April 17 - September 17
Button with photos of 2 men that says "Washington Masons, Memorial Stone, MWGL of W, MWPHGL" then smaller lettering "Walla Walla, WA. June 23, 1991. M.W.G.M. Sidney Kase. M.W.G.M. Daniel L. Lunsford"

Button: Commemorating a Memorial Stone for William H. Upton (1991)

“Let Justice Prevail Though the Heavens Fall”

In 1898, Washington was the first Grand Lodge in the United States to pass a resolution which allowed its Lodges to recognize Prince Hall Masons, an action that consumed William H. Upton’s year as Grand Master (1898-1899), and raised important questions about who could be acknowledged as Freemasons in both Washington and the entire United States.

The origins of Prince Hall Masonry date back to 1775 in Boston, Massachusetts. After being rejected from joining every Masonic Lodge in the city, a free Black man named Prince Hall and fourteen other African Americans were welcomed into a British Military Lodge. Shortly after the American Revolution, Hall founded African Lodge No. 459 with permission from the Grand Lodge of England. From then on, Prince Hall Masonry began spreading throughout the United States as more African Americans wished to join the fraternity. Yet, due to ongoing discrimination, no other American Grand Lodge would recognize them as legitimate Freemasons.

In 1897, two members of Prince Hall who had settled in Washington (Brothers Gideon Bailey and Con Rideout) petitioned Washington Grand Lodge asking for a way in which they could communicate with and confide in them as fraternal Brothers. William H. Upton led a Grand Lodge Committee to review the matter. As a lawyer and a careful study of the history of Freemasonry, Upton considered the circumstances of Prince Hall’s creation and wrote a thorough report on behalf of the committee, recommending that Grand Lodge acknowledge Prince Hall Masonry. The resolution was approved in 1898, the same year Upton was elected Grand Master.
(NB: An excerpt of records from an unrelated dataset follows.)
(** * SteamAPI: the identifier resolver and the bulk fetchers

    A shallow embedding of the [SteamAPIController] module: the URL
    normaliser [resolveURL], the synchronous and asynchronous resolvers
    [getSteamID] / [getSteamIDAsync], the vanity lookup [resolveVanityUrl]
    and the two bulk fetchers [GetPlayerSummaries] / [GetPlayerBans].

    JavaScript strings are modelled as [string]; every pattern the module
    searches for is plain ASCII, so scanning bytes and scanning UTF-16 code
    units find the same occurrences. *)

From Stdlib Require Import String Ascii List Bool Arith ZArith Lia.
From ExtLib Require Import Structures.Monad Structures.MonadExc.
Import ListNotations.
Import MonadNotation.
Local Open Scope string_scope.

(** ** String primitives used by [resolveURL] *)

Module Str.

(** [strip_prefix p s] is [Some r] exactly when [s = p ++ r]. *)
Fixpoint strip_prefix (p s : string) : option string :=
  match p with
  | EmptyString => Some s
  | String c p' =>
      match s with
      | EmptyString => None
      | String d s' => if Ascii.eqb c d then strip_prefix p' s' else None
      end
  end.

(** The two patterns of [resolveURL] have the shape [/http[s]{0,1}TAIL/]
    with a literal [TAIL].  [regex_match_here tail s] runs that pattern at
    the first position of [s] and returns what follows the match.  The
    quantifier is greedy: the branch that consumes the [s] is tried first. *)
Definition regex_match_here (tail s : string) : option string :=
  match strip_prefix "http" s with
  | None => None
  | Some r =>
      match strip_prefix (String "s" tail) r with
      | Some r' => Some r'
      | None => strip_prefix tail r
      end
  end.

(** [String.prototype.match] with a non-global pattern, used as a truth
    value: is there a position where the pattern matches? *)
Fixpoint regex_test (tail s : string) : bool :=
  match regex_match_here tail s with
  | Some _ => true
  | None =>
      match s with
      | EmptyString => false
      | String _ s' => regex_test tail s'
      end
  end.

(** [String.prototype.replace(pattern, '')] with a non-global pattern: the
    leftmost match is cut out, a string without a match is returned as is. *)
Fixpoint regex_replace_first (tail s : string) : string :=
  match regex_match_here tail s with
  | Some r => r
  | None =>
      match s with
      | EmptyString => EmptyString
      | String c s' => String c (regex_replace_first tail s')
      end
  end.

(** [String.prototype.replace(c, '')] with a one-character string pattern:
    only the first occurrence is removed. *)
Fixpoint replace_first_char (c : ascii) (s : string) : string :=
  match s with
  | EmptyString => EmptyString
  | String d s' => if Ascii.eqb c d then s' else String d (replace_first_char c s')
  end.

Fixpoint count_char (c : ascii) (s : string) : nat :=
  match s with
  | EmptyString => 0
  | String d s' => (if Ascii.eqb c d then 1 else 0) + count_char c s'
  end.

End Str.

(** ** [resolveURL] *)

(** [/http[s]{0,1}:\/\/steamcommunity\.com\/profiles\//] *)
Definition profilesRegex : string := "://steamcommunity.com/profiles/".

(** [/http[s]{0,1}:\/\/steamcommunity\.com\/id\//] *)
Definition customRegex : string := "://steamcommunity.com/id/".

Definition resolveURL (url : string) : string :=
  if Str.regex_test profilesRegex url || Str.regex_test customRegex url then
    Str.replace_first_char "/"
      (Str.regex_replace_first customRegex
         (Str.regex_replace_first profilesRegex url))
  else url.

(** ** Data model *)

Inductive CommunityVisibility := VISIBLE | NOT_VISIBLE.

Inductive PersonaState :=
  OFFLINE | ONLINE | BUSY | AWAY | SNOOZE | LOOKING_TO_TRADE | LOOKING_TO_PLAY.

Record PlayerSummary := {
  ps_steamid : string;
  communityvisibilitystate : CommunityVisibility;
  profilestate : bool;
  personaname : string;
  lastlogoff : Z;
  commentpermission : bool;
  profileurl : string;
  avatar : string;
  avatarmedium : string;
  avatarfull : string;
  personastate : PersonaState;
  realname : option string;
  primaryclanid : option string;
  timecreated : option Z;
  loccountrycode : option string;
  locstatecode : option string;
  gameid : option string;
  gameserverip : option string;
  gameserversteamid : option string;
  gameextrainfo : option string
}.

Record PlayerBans := {
  SteamId : string;
  CommunityBanned : bool;
  VACBanned : bool;
  NumberOfVACBans : Z;
  DaysSinceLastBan : Z;
  NumberOfGameBans : Z;
  EconomyBan : string
}.

(** [response.data.response] of a [PlayerSummaryResponse]; [players] is an
    optional field. *)
Record PlayerSummaryResponse := { players : option (list PlayerSummary) }.

(** What [GetPlayerBans] reads from its response: the [players] member,
    which the code guards against being undefined. *)
Record PlayerBansResponse := { bans_players : option (list PlayerBans) }.

(** [response.data.response] of a [VanityURLResponse]. *)
Record VanityURLResponse := {
  success : Z;
  steamid : option string;
  message : option string
}.

(** ** The [steamid] package

    [SteamID] is imported from the npm package of that name.  The module
    uses its constructor on a string, which throws on a string it does not
    recognise, and the method [getSteamID64]. *)
Class SteamIDPackage := {
  SteamID : Type;
  parseSteamID : string -> option SteamID;
  getSteamID64 : SteamID -> string
}.

(** [type SteamIDResolvable = string | SteamID] *)
Inductive SteamIDResolvable `{SteamIDPackage} :=
| OfString (s : string)
| OfSteamID (sid : SteamID).

(** ** Effects: thrown values, the key slot and the network *)

Inductive Thrown :=
| ErrorObject (msg : string)      (* throw new Error(msg) *)
| ThrownString (msg : string)     (* throw 'msg' *)
| SteamIDError (input : string)   (* new SteamID(input) threw *)
| AxiosError (reason : string).   (* the promise of axios.get rejected *)

Inductive Completion (A : Type) :=
| Return (a : A)
| Throw (e : Thrown).
Arguments Return {A} a.
Arguments Throw {A} e.

(** The module-level [apiKey] together with the log of the URLs handed to
    [axios.get], oldest first. *)
Record State := { apiKey : string; requests : list string }.

(** [let apiKey: string = ''] *)
Definition initial : State := {| apiKey := ""; requests := [] |}.

(** An asynchronous function: it reads the key, may issue requests and
    settles with a value or a thrown one.  What it logged stays logged
    when it throws. *)
Definition Js (A : Type) : Type := State -> Completion A * State.

#[export] Instance Monad_Completion : Monad Completion := {
  ret := fun _ a => Return a;
  bind := fun _ _ c k => match c with Return a => k a | Throw e => Throw e end
}.

#[export] Instance Monad_Js : Monad Js := {
  ret := fun _ a st => (Return a, st);
  bind := fun _ _ c k st =>
    match c st with
    | (Return a, st') => k a st'
    | (Throw e, st') => (Throw e, st')
    end
}.

#[export] Instance Exc_Js : MonadExc Thrown Js := {
  raise := fun _ e st => (Throw e, st);
  catch := fun _ c h st =>
    match c st with
    | (Return a, st') => (Return a, st')
    | (Throw e, st') => h e st'
    end
}.

(** A synchronous call made from an asynchronous function. *)
Definition lift {A} (c : Completion A) : Js A := fun st => (c, st).

Definition readApiKey : Js string := fun st => (Return (apiKey st), st).

(** How one [axios.get] settles: it rejects, or it resolves with a
    response, which the callers test for truthiness before use.  A truthy
    response is taken to have the shape its cast declares; one without the
    [data.response] envelope, on which reading [players] or [steamid]
    raises a [TypeError], has no counterpart here. *)
Inductive Http (A : Type) :=
| Rejected (reason : string)
| Resolved (response : option A).
Arguments Rejected {A} reason.
Arguments Resolved {A} response.

(** The remote service, seen through the three casts the module applies to
    what [axios.get] resolves with. *)
Record Axios := {
  summaries : string -> Http PlayerSummaryResponse;
  bans : string -> Http PlayerBansResponse;
  vanity : string -> Http VanityURLResponse
}.

(** [await axios.get(url)] *)
Definition axios_get {A} (view : string -> Http A) (url : string) : Js (option A) :=
  fun st =>
    let st' := {| apiKey := apiKey st; requests := (requests st ++ [url])%list |} in
    match view url with
    | Rejected reason => (Throw (AxiosError reason), st')
    | Resolved response => (Return response, st')
    end.

(** [for (...) returnArray.push(dataArray[index])] *)
Definition push_all {A} (dataArray returnArray : list A) : list A :=
  fold_left (fun acc data => (acc ++ [data])%list) dataArray returnArray.

(** The guard [dataArray && dataArray.length] followed by the copy loop. *)
Definition collect {A} (dataArray : option (list A)) : list A :=
  match dataArray with
  | Some ((_ :: _) as l) => push_all l []
  | _ => []
  end.

(** The response lists nobody: [players] is absent or empty. *)
Definition NoEntries {A} (dataArray : option (list A)) : Prop :=
  dataArray = None \/ dataArray = Some [].

Definition tooMany : string := "Only 100 steamIDs can be requested at a time!".

(** The three request URLs, as the template literals build them;
    [steamIDs.join(',')] is [String.concat]. *)
Definition summariesURL (key : string) (steamIDs : list string) : string :=
  "http://api.steampowered.com/ISteamUser/GetPlayerSummaries/v0002/?key="
    ++ key ++ "&steamids=" ++ String.concat "," steamIDs.

Definition bansURL (key : string) (steamIDs : list string) : string :=
  "http://api.steampowered.com/ISteamUser/GetPlayerBans/v1/?key="
    ++ key ++ "&steamids=" ++ String.concat "," steamIDs.

Definition vanityURL (key vanityName : string) : string :=
  "http://api.steampowered.com/ISteamUser/ResolveVanityURL/v0001/?key="
    ++ key ++ "&vanityurl=" ++ vanityName.

(** ** The module of [src/index.ts]: string targets only *)

Module LegacyController.
Section Legacy.
Local Open Scope monad_scope.
Variable axios : Axios.

Definition setApiKey (key : string) (st : State) : State :=
  {| apiKey := key; requests := requests st |}.

Definition getPlayerSummaries (targets : list string) : Js (list PlayerSummary) :=
  if (100 <? List.length targets)%nat then raise (ThrownString tooMany)
  else
    key <- readApiKey ;;
    response <- axios_get (summaries axios) (summariesURL key targets) ;;
    ret (match response with
         | Some r => collect (players r)
         | None => []
         end).

Definition resolveVanityUrl (vanityName : string) : Js string :=
  key <- readApiKey ;;
  response <- axios_get (vanity axios) (vanityURL key vanityName) ;;
  match response with
  | Some r =>
      (* [if (steamID)]: an absent and an empty string are both falsy *)
      match steamid r with
      | Some (String _ _ as steamID) => ret steamID
      | _ => raise (ThrownString "Not a valid SteamID")
      end
  | None => raise (ThrownString "Could not reach the VanityURL API")
  end.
However, this decision led to intense backlash throughout the United States, and ultimately fifteen Grand Lodges throughout the country withdrew their recognition of Washington. This meant that Washington Masons would not be treated as legitimate Masons in these states and could not communicate or join Lodge meetings with them until Washington rescinded this resolution. This was the highest level of censorship one Grand Lodge could bestow on another.

The heat on Washington Grand Lodge was intense, and Upton spent his year as Grand Master answering letters of criticism from all over the country regarding this decision. During the next year’s annual communication, Upton used his Grand Master’s address to lay out a lengthy rebuttal to each argument from other jurisdictions against accepting Prince Hall Masonry as legitimate. Ultimately, the decision to rescind the previous year’s resolution was held to a vote, and the Masons of Washington decided to do so, much to Upton’s dismay.
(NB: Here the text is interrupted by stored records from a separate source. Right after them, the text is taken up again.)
(** The loop of [generate_context] accepts the renders of a prefix of its
    edges: of all of them without a budget in force. *)
Lemma batch_grow_prefix (nodes claims : DataFrame) (contexts : list string)
    (max_tokens : option Z) (edges : list dict) (st st' : Batch.Growth)
    (cs cs' : string) :
  Batch.grow nodes claims contexts max_tokens edges st cs = Some (st', cs') ->
  exists j stj,
    (j <= List.length edges)%nat
    /\ (budget max_tokens = None -> j = List.length edges)
    /\ Batch.grow_lists nodes claims st (firstn j edges) = Some stj
    /\ (j = 0%nat -> cs' = cs)
    /\ ((0 < j)%nat -> cs' = Batch.render contexts stj).
Proof.
  revert st cs. induction edges as [ | e edges IH ]; intros st cs H.
  - simpl in H. inversion H. subst. exists 0%nat, st'. simpl.
    repeat split; try lia; try congruence.
  - simpl in H.
    destruct (Batch.grow_step nodes claims st e) as [ st1 | ] eqn:Hstep;
      simpl in H; [ | discriminate ].
    assert (Hcons : forall n,
              Batch.grow_lists nodes claims st (firstn (S n) (e :: edges))
              = Batch.grow_lists nodes claims st1 (firstn n edges)).
    { intros n. simpl. rewrite Hstep. reflexivity. }
    assert (Hnext :
      Batch.grow nodes claims contexts max_tokens edges st1
        (Batch.render contexts st1) = Some (st', cs') ->
      exists j stj,
        (j <= List.length (e :: edges))%nat
        /\ (budget max_tokens = None -> j = List.length (e :: edges))
        /\ Batch.grow_lists nodes claims st (firstn j (e :: edges)) = Some stj
        /\ (j = 0%nat -> cs' = cs)
        /\ ((0 < j)%nat -> cs' = Batch.render contexts stj)).
    { intros Hrest.
      destruct (IH _ _ Hrest) as [ j [ stj [ Hle [ Hall [ Hj [ H0 Hpos ] ] ] ] ] ].
      exists (S j), stj. rewrite Hcons. simpl.
      split; [ lia | ]. split; [ intros Hb; f_equal; apply Hall; exact Hb | ].
      split; [ exact Hj | ]. split; [ lia | ]. intros _.
      destruct j as [ | j ].
      - simpl in Hj. inversion Hj. subst stj. apply H0. reflexivity.
      - apply Hpos. lia. }
    destruct (budget max_tokens) as [ b | ] eqn:Hb.
    + destruct (exceeds (Batch.render contexts st1) b) eqn:Hex.
      * inversion H. subst. exists 0%nat, st. simpl.
        repeat split; try lia; try congruence.
      * apply Hnext. exact H.
    + apply Hnext. exact H.
Qed.

(** Sorting the edges of a group keeps them all. *)
Lemma group_edges_perm (group : list Batch.ContextRow) (edges : DataFrame) :
  Batch.group_edges group = Some edges ->
  Permutation (records edges) (records (Batch.exploded_edges group)).
Proof.
  unfold Batch.group_edges, Batch.exploded_edges.
  destruct (empty _); [ intros H; inversion H; reflexivity | ].
  apply sort_values_perm.
Qed.


(** The render is the seeded blocks and the tables of the lists, joined
    by blank lines. *)
Lemma batch_layout (entities edges claims : list dict)
    (contexts : list string) :
  Batch._get_context_string entities edges claims contexts
  = String.concat blank_line (contexts ++ Batch.tables entities edges claims).
Proof.
  unfold Batch._get_context_string, Batch.tables, Batch.table_of.
  destruct entities, claims, edges; simpl; rewrite ?app_nil_r, <- ?app_assoc;
    reflexivity.
Qed.
End BatchOrder.

Section BatchClaims.
Context {schemas : Schema} {pandas : Pandas} {tokenizer : Tokenizer}.

(** The string of a row of [sort_context_batch] is the render of the lists
    grown from a prefix of the sorted edges of the group. *)
Lemma generate_context_prefix (reports : option DataFrame)
    (max_tokens : option Z) (name : value) (group : list Batch.ContextRow)
    (row : Batch.ContextResult) :
  Batch.generate_context reports max_tokens name group = Some row ->
  exists edges contexts j st,
    Batch.group_edges group = Some edges
    /\ Batch.seed_contexts reports name = Some contexts
    /\ (j <= List.length (records edges))%nat
    /\ (budget max_tokens = None -> j = List.length (records edges))
    /\ Batch.grow_lists (Batch.group_nodes group) (Batch.group_claims group)
         Batch.initial (firstn j (records edges)) = Some st
    /\ (j = 0%nat -> Batch.context_string row = "")
    /\ ((0 < j)%nat -> Batch.context_string row = Batch.render contexts st).
Proof.
  unfold Batch.generate_context. intros H.
  destruct (Batch.group_edges group) as [ edges | ] eqn:Hedges; simpl in H;
    [ | discriminate ].
  destruct (Batch.seed_contexts reports name) as [ contexts | ]; simpl in H;
    [ | discriminate ].
  destruct (Batch.grow _ _ contexts max_tokens (records edges) Batch.initial "")
    as [ [ st' cs' ] | ] eqn:Hgrow; simpl in H; [ | discriminate ].
  inversion H. simpl.
  destruct (batch_grow_prefix _ _ _ _ _ _ _ _ _ Hgrow)
    as [ j [ stj [ Hle [ Hall [ Hj [ H0 Hpos ] ] ] ] ] ].
  exists edges, contexts, j, stj. auto 10.
Qed.


(** The tokenizer counts no token in the empty string. *)
Hypothesis num_tokens_empty : num_tokens "" = 0%nat.

Lemma batch_grow_first_exceeds (nodes claims : DataFrame)
    (contexts : list string) (max_tokens : option Z) (b : Z) (e : dict)
    (rest : list dict) (st st1 : Batch.Growth) (cs : string) :
  Batch.grow_step nodes claims st e = Some st1 ->
  budget max_tokens = Some b ->
  exceeds (Batch.render contexts st1) b = true ->
  Batch.grow nodes claims contexts max_tokens (e :: rest) st cs
  = Some (st1, cs).
Proof.
  intros Hstep Hb Hex. simpl. rewrite Hstep. simpl. rewrite Hb, Hex.
  reflexivity.
Qed.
In Upton’s will, he instructed that “nothing but the most simple headstone should mark his last resting place” until such time as both his Grand Lodge and Prince Hall Masons could come together as Brothers. It was not until the 1980s and 1990s that other Grand Lodges around the United States began acknowledging Prince Hall Masonry. Washington Grand Lodge officially re-recognized Prince Hall at their 1990 Annual Communication. Prince Hall Grand Lodge also voted to recognize Washington Grand Lodge that same year.
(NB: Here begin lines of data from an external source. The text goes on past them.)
(** * keygen-go: response classification and license validation

    A shallow embedding of the parts of the SDK that turn a completed
    HTTP exchange into a typed result:

    - [Response.tldr] and [Client.send], from the request it builds to
      the classification of the response (client source, package
      [keygen]);
    - [License.Validate] and [License.Verify], in the two revisions of
      the license source that the repository carries;
    - the other methods of [License]: [SetRelationships], [Activate],
      [Deactivate], [Machine], [Machines], [Entitlements] and
      [Checkout].

    Go strings and byte slices are sequences of bytes; they are modelled
    by [string] (a sequence of 8-bit [ascii]).  Go [int] is taken at its
    64-bit size and modelled by [Z]. *)

From Stdlib Require Import ZArith String Ascii DecimalString DecimalPos Sorted Lia.
From stdpp Require Import gmap strings list.

Open Scope Z_scope.

(** ** Go standard library functions used by the client *)

(** The line feed byte, Go's ['\n']. *)
Definition LF : ascii := "010"%char.

(** Go's ["\n"]: a one-byte string. *)
Definition newline : string := String LF EmptyString.

(** Go's ["\\n"]: a backslash followed by the letter n. *)
Definition escaped_newline : string := String "\" (String "n" EmptyString).

(** [c] occurs in [s]. *)
Fixpoint contains_byte (c : ascii) (s : string) : bool :=
  match s with
  | EmptyString => false
  | String a s' => if Ascii.eqb a c then true else contains_byte c s'
  end.

(** [s[0:n]] for [n <= len(s)]. *)
Definition slice_to (n : nat) (s : string) : string := String.substring 0 n s.

(** [strings.Replace(s, old, new, n)] for a non-empty [old]: the first
    [n] non-overlapping occurrences of [old], scanning from the left, are
    replaced by [new]; every occurrence when [n < 0].  [skip] counts the
    bytes of a matched occurrence that are still to be dropped, [budget]
    is the number of replacements left ([None]: unlimited). *)
Fixpoint replace_from (old new : string) (budget : option nat) (skip : nat)
    (s : string) : string :=
  match s with
  | EmptyString => EmptyString
  | String c s' =>
      match skip with
      | S k => replace_from old new budget k s'
      | O =>
          match budget with
          | Some O => s
          | _ =>
              if String.prefix old s
              then new +:+ replace_from old new (pred <$> budget)
                             (Nat.pred (String.length old)) s'
              else String c (replace_from old new budget O s')
          end
      end
  end.

Definition strings_Replace (s old new : string) (n : Z) : string :=
  replace_from old new (if n <? 0 then None else Some (Z.to_nat n)) O s.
On June 8, 1991, a joint congregation of the Most Worshipful Prince Hall Grand Lodge of Washington and the Most Worshipful Grand Lodge of Washington laid a memorial stone for William H. Upton in Walla Walla. Grand Orator John D. Keliher gave a moving speech in which he said, “Upton spent his year defending what everyone valued in the abstract and few practiced in the concrete…At his death he forbade the Grand Lodge to honor him with a ceremony or stone until we could meet here today, as men, as women, as children of a common God, Masons all.”
He went on to say, “Over the lintel of the doorway of the courthouse in which Upton presided was the chiseled statement, “Let Justice Prevail Though the Heavens Fall.” One man in the right, one man claiming justice and proclaiming truth constitute an absolute majority even on a day when they may be a minority.”

This button commemorates that moment in time in which the two Grand Lodges of Washington were finally able to come together, recognizing each other as Brothers and remembering the man who started that journey almost a century earlier.

 

How it represents the community’s American experience:

“We the People, We the Freemasons”

This button represents a full circle moment on a decision to stand for equality, despite an intensity of criticism steeped in larger social forces of discrimination. Freemasonry has three tenets: Brotherly Love, Relief, and Truth. When the Grand Lodge of Washington chose to pass this resolution, they were trying to uphold those tenets to the best of their ability. Yet, they were also living in a time when making this choice to fight for equality in Washington Freemasonry created intense scrutiny from around the United States. At the time, not every Mason in this state was ready to accept that.

This moment in 1991 allowed Washington Grand Lodge and Prince Hall Washington Grand Lodge to come together at Upton’s gravesite and move forward acknowledging one another as Brothers. Every year since, both Grand Lodges meet for a Unity March in honor of this decision.

 

On display at the Steilacoom Historical Museum, Saturday – Sunday, 1 – 5 p.m., April 17 – September 17, 2026.